Three biology students, three English students and three psychology students presented their research.
“We’ve found a long standing tradition of sending students to this conference,” said Corinne Andersen, Ph.D., honors program coordinator and associate professor of English at WPU.
In order to participate in NCUR students’ chose a research topic, researched that topic and created an abstract. Once the students’ abstract was submitted, it went through a peer-reviewed process. If accepted, students would create a presentation; however, the students were not alone in their efforts as faculty sponsors helped decrease stress.

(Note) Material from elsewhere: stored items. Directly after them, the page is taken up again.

(* ===== verification/PostModel.v ===== *)
(** * Posts, their targets, and the aggregate status

    [src/internal/models/post.go] and
    [src/internal/models/post_aggregate_status.go]: a post is published to
    several targets, and its own status is a pure function of theirs. *)

From S2P Require Import Prelude.
From Stdlib Require Import Lia.

(* Source: internal/models/post.go *)

(** ** Statuses *)
Definition PostStatusDraft : string := "draft". (* 45 *)
Definition PostStatusQueued : string := "queued". (* 46 *)
Definition PostStatusPublishing : string := "publishing". (* 47 *)
Definition PostStatusPublished : string := "published". (* 48 *)
Definition PostStatusPartiallyPublished : string := "partially_published". (* 49 *)
Definition PostStatusFailed : string := "failed". (* 50 *)
Definition PostStatusWaitingProvider : string := "waiting_provider". (* 51 *)
Definition PostStatusRetrying : string := "retrying". (* 57 *)
Definition PostStatusDLQ : string := "dlq". (* 67 *)
Definition PostStatusBlockedAuth : string := "blocked_auth". (* 82 *)
Definition PostStatusDriveRequiredFailed : string := "drive_required_failed". (* 95 *)
Definition PostStatusScheduled : string := PostStatusQueued. (* 98 *)

(* 44-99 PostStatus constants *)
Definition PostStatuses : list string :=
  [PostStatusDraft; PostStatusQueued; PostStatusPublishing; PostStatusPublished;
   PostStatusPartiallyPublished; PostStatusFailed; PostStatusWaitingProvider;
   PostStatusRetrying; PostStatusDLQ; PostStatusBlockedAuth; PostStatusDriveRequiredFailed].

“Oh, it’s fantastic,” said Andersen. “So it’s very exciting to take a germ of an idea and see it come to a complete project.”
During NCUR, undergraduates’ presented a 15-minute presentation followed by a five-minute question and answer session.
Sydney Melchert, a senior and biology major at WPU, was one of the nine undergraduates who participated in NCUR.
“NCUR was a really great time,” said Melchert. “I enjoyed being surrounded by people who have been working hard all year, ready to show off everything they’ve been working on.”
Melchert and her partner Caroline Bergstrom presented their findings on PCB levels in Crabtree Creek which they had been working on since August 2015.
“I’ve been looking specifically at the skeletal muscle of catfish. I’ve been testing them for a dangerous chemical known as PCB,” said Melchert. “PCB is the main contaminant in Crabtree Creek and basically the goal of my research was to prove that the fish were not safe to eat and my research did prove that.”
PCBs are known to be a potential cancer risk and could also affect immune systems and cause a variety of diseases.
“We can’t directly say that people who are eating the fish are getting cancer because people don’t really know that these fish aren’t safe,” said Melchert. “But PCB’s are carcinogen [so] there is a chance that [it] could happen.”
Even though signs at Crabtree Creek say you can eat one catfish per month and be safe Melchert found PCB levels in every catfish’s skeletal muscle tested.
“We been trying to prove that it’s not safe so that’s what we found,” said Melchert. “But we’re glad we were able to get that knowledge out there to people.”